### [ABOUT THIS TASK]
Your output is the line containing "(** Two runs: the" plus all lines after it to the end of the records, reproduced exactly, with nothing else.

### [Records from a dataset]
===

Definition and_then {A B : Type} (m : run A) (f : A -> run B) : run B :=
  match m with
  | Returns a => f a
  | Aborts => Aborts
  | Undefined => Undefined
  | Unfinished => Unfinished
  end.

Notation "x <~ m ;; k" := (and_then m (fun x => k))
  (at level 61, m at next level, right associativity).

(** ** queue.c, with its nodes in memory

    The nodes of the queue live in a memory of cells.  An address is a
    number, [NULL] is 0.  [malloc] returns a cell that was never given out
    before, or [NULL] when the memory is used up; [free] makes a cell
    invalid; reading, writing or freeing an invalid cell is undefined
    behaviour.  The [while] loops that follow the [next] pointers run on
    fuel. *)

Module Queue_c.

Record q_node_t : Type := mkNode { next : nat; key : q_key_t }.

Record Queue : Type := mkQueue { head : nat; tail : nat; size : Z }.

Record memory : Type := mkMemory {
  cell : nat -> option q_node_t;
  brk : nat;
  limit : nat
}.

Definition NULL : nat := 0.

Definition upd (c : nat -> option q_node_t) (p : nat) (v : option q_node_t)
    : nat -> option q_node_t :=
  fun p' => if Nat.eqb p' p then v else c p'.

(** The content of a fresh cell is not read: [Q_insert] writes both fields
    of the node first. *)
Definition malloc (m : memory) : memory * nat :=
  if Nat.ltb (brk m) (limit m) then
    ({| cell := upd (cell m) (brk m)
                  (Some {| next := NULL;
                           key := {| lhs := Set_init; rhs := Set_init |} |});
        brk := S (brk m); limit := limit m |}, brk m)
  else (m, NULL).

Definition load (m : memory) (p : nat) : run q_node_t :=
  match cell m p with
  | Some node => Returns node
  | None => Undefined
  end.

Definition store (m : memory) (p : nat) (node : q_node_t) : run memory :=
  match cell m p with
  | Some _ => Returns {| cell := upd (cell m) p (Some node);
                         brk := brk m; limit := limit m |}
  | None => Undefined
  end.

Definition free (m : memory) (p : nat) : run memory :=
  if Nat.eqb p NULL then Returns m
  else match cell m p with
       | Some _ => Returns {| cell := upd (cell m) p None;
                              brk := brk m; limit := limit m |}
       | None => Undefined
       end.

Definition Q_init : Queue := {| head := NULL; tail := NULL; size := 0 |}.

Definition Q_iterator (q : Queue) : nat := tail q.

Definition Q_insert (m : memory) (q : Queue) (k : q_key_t)
    : run (memory * Queue) :=
  let (m0, new_node) := malloc m in
  if Nat.eqb new_node NULL then Aborts
  else
    m1 <~ store m0 new_node {| next := NULL; key := k |} ;;
    let size' := u32 (size q + 1) in
    if Nat.eqb (head q) NULL then
      Returns (m1, {| head := new_node; tail := new_node; size := size' |})
    else
      h <~ load m1 (head q) ;;
      m2 <~ store m1 (head q) {| next := new_node; key := key h |} ;;
      Returns (m2, {| head := new_node; tail := tail q; size := size' |}).
(** C6, amended. [scrape_source] never propagates an exception.  When the
    fetch or the parse raises it returns the empty list; when the extraction
    raises it returns the articles appended before the exception, possibly
    none.  [scrape_all_sources] returns the results of the sources one
    after the other, in registry order, so that a source whose fetch raises
    leaves the result of the others as it is without that source. *)
Theorem scrape_source_isolates_failure :
  (∀ w name info, (scrape_source_run w name info).2 = Returned tt)
  ∧ (∀ w name info e,
       requests_get w (url info) = Raised e → scrape_source w name info = [])
  ∧ (∀ w name info response e,
       requests_get w (url info) = Returned response →
       BeautifulSoup w response = Raised e → scrape_source w name info = [])
  ∧ (∀ w name info response soup before selector after st e,
       requests_get w (url info) = Returned response →
       BeautifulSoup w response = Returned soup →
       selectors = before ++ selector :: after →
       (∀ s, s ∈ before →
          harvest w name info soup s (mk_state [] [])
          = (mk_state [] [], Returned tt)) →
       harvest w name info soup selector (mk_state [] []) = (st, Raised e) →
       scrape_source w name info = articles st)
  ∧ (∀ w, scrape_all_sources w
          = concat ((λ entry, scrape_source w entry.1 entry.2) <$> SOURCES))
  ∧ (∀ w before entry after e,
       SOURCES = before ++ entry :: after →
       requests_get w (url entry.2) = Raised e →
       scrape_all_sources w = collect w (before ++ after)).
Proof.
  split_and!.
  - apply scrape_source_run_returns.
  - apply scrape_source_fetch_raised.
  - apply scrape_source_parse_raised.
  - intros w name info response soup before selector after st e
      Hget Hparse Hsel Hbefore Hharvest.
    unfold scrape_source.
    rewrite scrape_source_run_state, (scrape_source_try_parsed _ _ _ _ _ Hget Hparse).
    by rewrite Hsel, (scan_stops _ _ _ _ _ _ _ _ _ [] Hbefore Hharvest); [|right].
  - intros w. apply collect_concat.
  - intros w before entry after e Hsources Hget.
    unfold scrape_all_sources. rewrite Hsources, !collect_concat.
    rewrite !fmap_app, !concat_app. simpl.
    by rewrite (scrape_source_fetch_raised _ _ _ _ Hget).
Qed.

(** Two runs: the query on the second element raises after the first
    element gave an article; and the fetch of every source fails. *)
Lemma scrape_source_isolates_failure_witness :
  scrape_source (serving titled_then_broken) "Example" example_source
  = [mk_article "Story" "https://example.test/story" "Example" "Global" ""]
  ∧ scrape_all_sources offline = collect offline (tail SOURCES).
Proof.
  split.
  - apply (proj1 (proj2 (proj2 (proj2 scrape_source_isolates_failure)))
             (serving titled_then_broken) "Example" example_source
             "" titled_then_broken [] "article"
             [".post"; ".article"; ".news-item"; ".story"; ".entry"]
             (mk_state
                [mk_article "Story" "https://example.test/story" "Example" "Global" ""]
                [])
             RuntimeError).
    + reflexivity.
    + reflexivity.
    + reflexivity.
    + intros s Hs. by apply elem_of_nil in Hs.
    + reflexivity.
  - apply (proj2 (proj2 (proj2 (proj2 (proj2 scrape_source_isolates_failure))))
             offline [] ("Krebs on Security",
                         mk_source "https://krebsonsecurity.com" "North America")
             (tail SOURCES) RequestException).
    + reflexivity.
    + reflexivity.
Defined.

End isolation.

===

### [EXERCISE ANSWER]
(** Two runs: the query on the second element raises after the first
    element gave an article; and the fetch of every source fails. *)
Lemma scrape_source_isolates_failure_witness :
  scrape_source (serving titled_then_broken) "Example" example_source
  = [mk_article "Story" "https://example.test/story" "Example" "Global" ""]
  ∧ scrape_all_sources offline = collect offline (tail SOURCES).
Proof.
  split.
  - apply (proj1 (proj2 (proj2 (proj2 scrape_source_isolates_failure)))
             (serving titled_then_broken) "Example" example_source
             "" titled_then_broken [] "article"
             [".post"; ".article"; ".news-item"; ".story"; ".entry"]
             (mk_state
                [mk_article "Story" "https://example.test/story" "Example" "Global" ""]
                [])
             RuntimeError).
    + reflexivity.
    + reflexivity.
    + reflexivity.
    + intros s Hs. by apply elem_of_nil in Hs.
    + reflexivity.
  - apply (proj2 (proj2 (proj2 (proj2 (proj2 scrape_source_isolates_failure))))
             offline [] ("Krebs on Security",
                         mk_source "https://krebsonsecurity.com" "North America")
             (tail SOURCES) RequestException).
    + reflexivity.
    + reflexivity.
Defined.

End isolation.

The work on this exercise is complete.